Birds of New Zealand

New Zealand Kingfisher - Halycon vagans

Grey Kiwi - Apteryx oweni

Blue-Wattled Crow - (Glaucopis wilsoni) -- Orange-Wattled Crow (Glaucopis cinera)

Moho or Takahe - Notornis mantelli

Quail Hawk - Hieracidea novae-zelandiae

Black Fantail - Rhidura fuliginosa + Pied Fantail - Rhipidura plabellifera

Huia (m + f) Heteralocha acutirostris

New Zealand Pigeon - Carpophaga noveae

The Silver-Eye - Zosterops caerulescens + The Bell-Bird - Anthonis melanura (m + f)

The Stitch Bird - Pogonornis cinota

Wandering Albatross - Diomedea eluxans

Yellow-Head, White-Head (Clitonyx spp) + New Zealand Creeper (Certhiparus novae-zealandiae)

North Island + Black Woodhens (Ocydromus spp.)

Pied + Emperor Shags (Phalacrocorax spp.)

'A History of the Birds of New Zealand', 1888 by Sir Walter Lawry Buller is available from the New Zealand Electronic Text Centre at Victoria University of Wellington. Some of the images above were spot-cleaned and a few more examples were saved in this set (that's the majority from the publication). {The 2-volume series is licensed under a Creative Commons Attribution-Share Alike 3.0 New Zealand Licence}.

Homepage of NZTEC - "free online archive of New Zealand and Pacific Islands texts and heritage materials, which offers an ever expanding, fully searchable, set of images and full-text books, manuscripts and journals [..] contains over 2,600 texts (around 65,000 pages)" [via Armchair Aquarium Annex]

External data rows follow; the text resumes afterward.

(* ===== verification/SchedulerDecode.v ===== *)
(** Decoding ends: after every decoding step each running context is below the
    maximal length of its request, so that a request runs for a bounded number
    of steps. *)
From stdpp Require Import base list gmap strings.
From S2P Require Import Prelude FrameManager ModelState Scheduler SchedulerFrame SchedulerProofs.
From S2P Require Import SchedulerSteps.

Section decode.
Context {D R K : Type} `{MD : ModelDevice D R} `{KS : Kernels D R K}.
Variable ctx_ : DeviceContext.
Variable graph_ops_ : Graph K.
Abbreviation W := (M (AsModel D R)).
Abbreviation model := (AsModel D R).
Abbreviation context := (GenerateContext R).
Implicit Types s : model.
Implicit Types c : context.

(** ** The end of a context *)

(** The context has finished or is below its maximal length. *)
Definition below c : Prop := step c + in_length_bias c < max_length (ctx_gen_cfg c) - 1.
Definition limited c : Prop := ctx_finish c = true \/ below c.

Lemma limited_keeps c c' : op_keeps c c' -> limited c -> limited c'.
Proof.
  intros [? ? Hc ? Hs Hb ? Hf] [H|H]; [left; auto|right]. unfold below in *. by rewrite Hs, Hb, Hc.
Qed.

(** A property of the contexts in the list, with their indexes. *)
Definition listed (P : nat -> context -> Prop) s : Prop := forall i g c,
  gen_ctx_list s !! i = Some g -> gen_ctxs s !! g = Some c -> P i c.
(* ===== verification/RequestCheck.v ===== *)
(** The check of a request before it is started ([InputParamsVerify] of
    src/csrc/common/as_engine.cpp): lengths against the engine's limits, and
    sampling parameters, which are IEEE floating point numbers. *)
From Stdlib Require Import ZArith SpecFloat.
From stdpp Require Import base list gmap strings.
From S2P Require Import Prelude FrameManager ModelState.

(** * Floating point

    A [float] parameter is a binary32 number, the literals it is compared with
    are binary64; [top_p < 0] compares floats, which is the same. *)
Definition to_double (f : spec_float) : spec_float :=
  match f with
  | S754_finite s m e => binary_normalize 53 1024 (if s then Zneg m else Zpos m) e s
  | _ => f
  end.
Definition lt_double (f d : spec_float) : bool := SFltb (to_double f) d.
Definition gt_double (f d : spec_float) : bool := SFltb d (to_double f).

(** 0.0, 1.0, 2.0, -2.0 and 1e-6 as doubles. *)
Definition d0 : spec_float := S754_zero false.
Definition d1 : spec_float := S754_finite false (2 ^ 52) (-52).
Definition d2 : spec_float := S754_finite false (2 ^ 52) (-51).
Definition dm2 : spec_float := S754_finite true (2 ^ 52) (-51).
Definition d1em6 : spec_float := S754_finite false 0x10C6F7A0B5ED8D (-72).
(** 1.0, 1e-5 and 0.99 as floats. *)
Definition f1 : spec_float := S754_finite false (2 ^ 23) (-23).
Definition SAMPLING_EPS : spec_float := S754_finite false 0xA7C5AC (-40).
Definition f0_99 : spec_float := S754_finite false 0xFD70A4 (-24).

(** The literals are the numbers closest to their values. *)
Definition of_int (prec emax : Z) (n : positive) : spec_float :=
  binary_normalize prec emax (Zpos n) 0 false.
Lemma literals :
  d1em6 = SFdiv 53 1024 (of_int 53 1024 1) (of_int 53 1024 1000000) /\
  SAMPLING_EPS = SFdiv 24 128 (of_int 24 128 1) (of_int 24 128 100000) /\
  f0_99 = SFdiv 24 128 (of_int 24 128 99) (of_int 24 128 100).
Proof. by vm_compute. Qed.

(** * Requests *)

(** The fields of [GenerateConfig] that only sampling reads. *)
Record SamplingConfig := mkSampling {
  temperature : spec_float;
  top_k : Z;
  top_p : spec_float;
  repetition_penalty : spec_float;
  presence_penalty : spec_float;
  frequency_penalty : spec_float;
  logprobs : bool;
  top_logprobs : Z;
}.

Definition set_sampling (t : spec_float) (k : Z) (p : spec_float) (c : SamplingConfig) :=
  mkSampling t k p (repetition_penalty c) (presence_penalty c) (frequency_penalty c)
    (logprobs c) (top_logprobs c).

(** [AsEngine::RequestContent] of a text request; a tensor of its inputs has
    the shape [[batch, length]]. *)
Record RequestContent := mkContent {
  content_inputs : gmap string Tensor;
  config : GenerateConfig;
  sampling : SamplingConfig;
}.

(** The limits of the engine; 0 stands for none. *)
Record EngineLimits := mkLimits {
  limit_registered : bool;
  limit_is_generate : bool;
  limit_max_length : Z;
  limit_max_batch : Z;
}.
Definition engine_max_top_logprobs_ : Z := 10.

(** Temperatures that stand for greedy sampling, and a [top_p] of 1. *)
Definition adjust_greedy (c : SamplingConfig) : SamplingConfig :=
  if SFltb (temperature c) SAMPLING_EPS then set_sampling f1 1 d0 c else c.
Definition adjust_top_p (c : SamplingConfig) : SamplingConfig :=
  if SFltb (SFabs (SFsub 53 1024 (to_double (top_p c)) d1)) d1em6
  then set_sampling (temperature c) (top_k c) f0_99 c else c.

(** A missing [input_ids] is a null pointer that is read. *)
Definition InputParamsVerify (lim : EngineLimits) (r : RequestContent)
    : res (AsStatus * RequestContent) :=
  let answer st c := Ok (st, mkContent (content_inputs r) (config r) c) in
  let c := sampling r in
  if negb (limit_registered lim) then answer ALLSPARK_PARAM_ERROR c
  else if negb (limit_is_generate lim) then answer ALLSPARK_INVALID_CALL_ERROR c
  else if negb (limit_max_length lim =? 0) && (limit_max_length lim <? max_length (config r)) then
    answer ALLSPARK_EXCEED_LIMIT_ERROR c
  else match content_inputs r !! "input_ids" with
  | None => Err UB
  | Some ids =>
  let input_length := dim1 ids in
  if negb (limit_max_length lim =? 0) && (limit_max_length lim - 2 <? input_length) then
    answer ALLSPARK_EXCEED_LIMIT_ERROR c
  else if input_length <=? 0 then answer ALLSPARK_EXCEED_LIMIT_ERROR c
  else
  let input_batch := dim0 ids in
  if top_k c <? 0 then answer ALLSPARK_PARAM_ERROR c
  else if lt_double (top_p c) d0 || gt_double (top_p c) d1 then answer ALLSPARK_PARAM_ERROR c
  else
  let c1 := adjust_top_p (adjust_greedy c) in
  if negb (limit_max_batch lim =? 0) && (limit_max_batch lim <? input_batch) then
    answer ALLSPARK_EXCEED_LIMIT_ERROR c1
  else if logprobs c1 && (engine_max_top_logprobs_ <? top_logprobs c1) then
    answer ALLSPARK_PARAM_ERROR c1
  else if lt_double (repetition_penalty c1) d0 || gt_double (repetition_penalty c1) d2 then
    answer ALLSPARK_PARAM_ERROR c1
  else if lt_double (presence_penalty c1) dm2 || gt_double (presence_penalty c1) d2 then
    answer ALLSPARK_PARAM_ERROR c1
  else if lt_double (frequency_penalty c1) dm2 || gt_double (frequency_penalty c1) d2 then
    answer ALLSPARK_PARAM_ERROR c1
  else answer ALLSPARK_SUCCESS c1
  end.

(** * What an accepted request satisfies *)

(** [f] lies between two doubles, or is no number. *)
Definition within (lo hi f : spec_float) : Prop :=
  to_double f = S754_nan \/
  (SFleb lo (to_double f) = true /\ SFleb (to_double f) hi = true).

Lemma SFcompare_nan (f g : spec_float) :
  SFcompare f g = None -> f = S754_nan \/ g = S754_nan.
Proof.
  destruct f as [[]|[]| |[]], g as [[]|[]| |[]]; simpl; try done; auto;
    repeat case_match; done.
Qed.

Lemma SFcompare_antisym (f g : spec_float) :
  SFcompare g f = CompOpp <$> SFcompare f g.
Proof.
  destruct f as [[]|[]| |[] m e], g as [[]|[]| |[] m' e']; simpl; try done;
    rewrite (Z.compare_antisym e e'); destruct (e ?= e')%Z; simpl; try done;
    change (Pos.compare_cont Eq) with Pos.compare; rewrite (Pos.compare_antisym m m');
    by destruct (m ?= m')%positive.
Qed.

(** A number that is not below another is at least as large. *)
Lemma not_below f g : f <> S754_nan -> g <> S754_nan -> SFltb f g = false -> SFleb g f = true.
Proof.
  intros Hf Hg. unfold SFltb, SFleb. rewrite (SFcompare_antisym f g).
  destruct (SFcompare f g) as [[]|] eqn:H; simpl; try done.
  by apply SFcompare_nan in H as [|].
Qed.

Lemma not_outside lo hi f : lo <> S754_nan -> hi <> S754_nan ->
  lt_double f lo || gt_double f hi = false -> within lo hi f.
Proof.
  intros Hlo Hhi [H1 H2]%orb_false_iff. unfold within, lt_double, gt_double in *.
  assert (Hd : to_double f = S754_nan \/ to_double f <> S754_nan).
  { destruct (to_double f); [by right..|by left|by right]. }
  destruct Hd as [|Hf]; [by left|right]. split; by apply not_below.
Qed.

(** The adjusted temperature is not below the threshold of greedy sampling. *)
Lemma adjusted_temperature c :
  SFltb (temperature (adjust_top_p (adjust_greedy c))) SAMPLING_EPS = false.
Proof.
  unfold adjust_top_p. destruct (SFltb (SFabs _) d1em6); simpl; unfold adjust_greedy;
    destruct (SFltb (temperature c) SAMPLING_EPS) eqn:H; done.
Qed.

Lemma adjusted_fields c :
  let c1 := adjust_top_p (adjust_greedy c) in
  repetition_penalty c1 = repetition_penalty c /\ presence_penalty c1 = presence_penalty c /\
  frequency_penalty c1 = frequency_penalty c /\ logprobs c1 = logprobs c /\
  top_logprobs c1 = top_logprobs c /\ (0 <= top_k c -> 0 <= top_k c1).
Proof.
  unfold adjust_top_p, adjust_greedy. destruct (SFltb (temperature c) _);
    destruct (SFltb (SFabs _) d1em6); simpl; repeat split; lia.
Qed.

(** [top_p] after the adjustment: 0, 0.99, or as it was, and then not within
    1e-6 of 1. *)
Lemma adjusted_top_p c :
  let p := top_p (adjust_top_p (adjust_greedy c)) in
  p = d0 \/ p = f0_99 \/
  (p = top_p c /\ SFltb (SFabs (SFsub 53 1024 (to_double p) d1)) d1em6 = false).
Proof.
  unfold adjust_top_p, adjust_greedy. destruct (SFltb (temperature c) _); simpl; [by left|].
  destruct (SFltb (SFabs _) d1em6) eqn:H; simpl; [by right; left|by right; right].
Qed.

(** C37. A request that passes the check respects the limits of the engine, and its
    sampling parameters, as the engine goes on with them, lie in the ranges the
    code documents unless they are not numbers. *)
Theorem InputParamsVerify_accepts lim r r' :
  InputParamsVerify lim r = Ok (ALLSPARK_SUCCESS, r') ->
  content_inputs r' = content_inputs r /\ config r' = config r /\
  (limit_max_length lim <> 0 -> max_length (config r') <= limit_max_length lim) /\
  (exists ids, content_inputs r' !! "input_ids" = Some ids /\ 0 < dim1 ids /\
     (limit_max_length lim <> 0 -> dim1 ids <= limit_max_length lim - 2) /\
     (limit_max_batch lim <> 0 -> dim0 ids <= limit_max_batch lim)) /\
  0 <= top_k (sampling r') /\ SFltb (temperature (sampling r')) SAMPLING_EPS = false /\
  within d0 d1 (top_p (sampling r')) /\ within d0 d2 (repetition_penalty (sampling r')) /\
  within dm2 d2 (presence_penalty (sampling r')) /\
  within dm2 d2 (frequency_penalty (sampling r')) /\
  (logprobs (sampling r') = true -> top_logprobs (sampling r') <= engine_max_top_logprobs_).
Proof.
  unfold InputParamsVerify. intros H. cbv zeta in H.
  destruct (content_inputs r !! "input_ids") as [ids|] eqn:Hids;
    [|by repeat (case_match; try done)].
  destruct (limit_registered lim); [|done]. destruct (limit_is_generate lim); [|done].
  cbn [negb] in H. destruct (negb (_ =? 0) && (_ <? max_length _)) eqn:H1; [done|].
  destruct (negb (_ =? 0) && (_ <? dim1 ids)) eqn:H2; [done|].
  destruct (dim1 ids <=? 0) eqn:H3; [done|]. destruct (top_k (sampling r) <? 0) eqn:H4; [done|].
  destruct (lt_double _ d0 || _) eqn:H5; [done|].
  set (c1 := adjust_top_p (adjust_greedy (sampling r))) in *.
  destruct (negb (_ =? 0) && (_ <? dim0 ids)) eqn:H6; [done|].
  destruct (logprobs c1 && _) eqn:H7; [done|]. destruct (lt_double (repetition_penalty c1) _ || _) eqn:H8; [done|].
  destruct (lt_double (presence_penalty c1) _ || _) eqn:H9; [done|].
  destruct (lt_double (frequency_penalty c1) _ || _) eqn:H10; [done|].
  injection H as [= <-]. simpl.
  destruct (adjusted_fields (sampling r)) as (Hr & Hp & Hf & Hl & Ht & Hk).
  split; [done|]. split; [done|]. split; [lia|]. split.
  { exists ids. repeat split; [done|lia..]. }
  split; [apply Hk; lia|]. split; [apply adjusted_temperature|]. split.
  { destruct (adjusted_top_p (sampling r)) as [Hq|[Hq|[Hq _]]]; fold c1 in Hq; rewrite Hq.
    - right. by vm_compute.
    - right. by vm_compute.
    - by apply not_outside. }
  split; [by apply not_outside|]. split; [by apply not_outside|]. split; [by apply not_outside|].
  intros Hlp. rewrite Hlp in H7. unfold engine_max_top_logprobs_ in *. simpl in H7. lia.
Qed.

(** A request of 5 tokens with the default configuration of 20. *)
Definition default_request (temp p : spec_float) : RequestContent :=
  mkContent {["input_ids" := mkTensor 1 5 (replicate 5 (Some 1))]}
    (mkGenCfg true 1 true 102 [] 20 "")
    (mkSampling temp 50 p f1 d0 d0 false 0).
Definition default_limits : EngineLimits := mkLimits true true 2048 32.

Lemma InputParamsVerify_accepts_witness :
  InputParamsVerify default_limits (default_request f1 f1) =
    Ok (ALLSPARK_SUCCESS, default_request f1 f0_99) /\
  within d0 d1 f0_99.
Proof.
  assert (H : InputParamsVerify default_limits (default_request f1 f1) =
    Ok (ALLSPARK_SUCCESS, default_request f1 f0_99)) by by vm_compute.
  split; [exact H|].
  refine (proj1 (proj2 (proj2 (proj2 (proj2 (proj2 (proj2
    (InputParamsVerify_accepts default_limits (default_request f1 f1) _ H)))))))).
Defined.

(** A temperature and a [top_p] that are not numbers are accepted as they are. *)
Lemma nan_accepted :
  InputParamsVerify default_limits (default_request S754_nan S754_nan) =
    Ok (ALLSPARK_SUCCESS, default_request S754_nan S754_nan).
Proof. by vm_compute. Qed.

UPDATE: Definitely see Bookn3rd's posts (one & two) for background.


Karla said...

Well, those are certainly very fine, but surely no history of New Zealand birds could possibly be complete without a moa or two. What was Sir Walter thinking of? (Or did he simply lack suitable pictures?) Since it might amuse you: another bit of fantastical moa material for you (not written by me this time).

peacay said...

There are, I seem to recall, pictures of Moa femurs or hip joints / pelvic girdles (maybe comparative pics - I didn't look closely) in there somewhere but I too was amazed that a 'history of nz birds' didn't show a Moa. There is a skeleton of a monster nz goose - something of a relative of the Moa I suspect - in Proceedings of the Royal Society of New Zealand.

Karla said...

Yes, I remember the monster goose well, with its massive leg bones.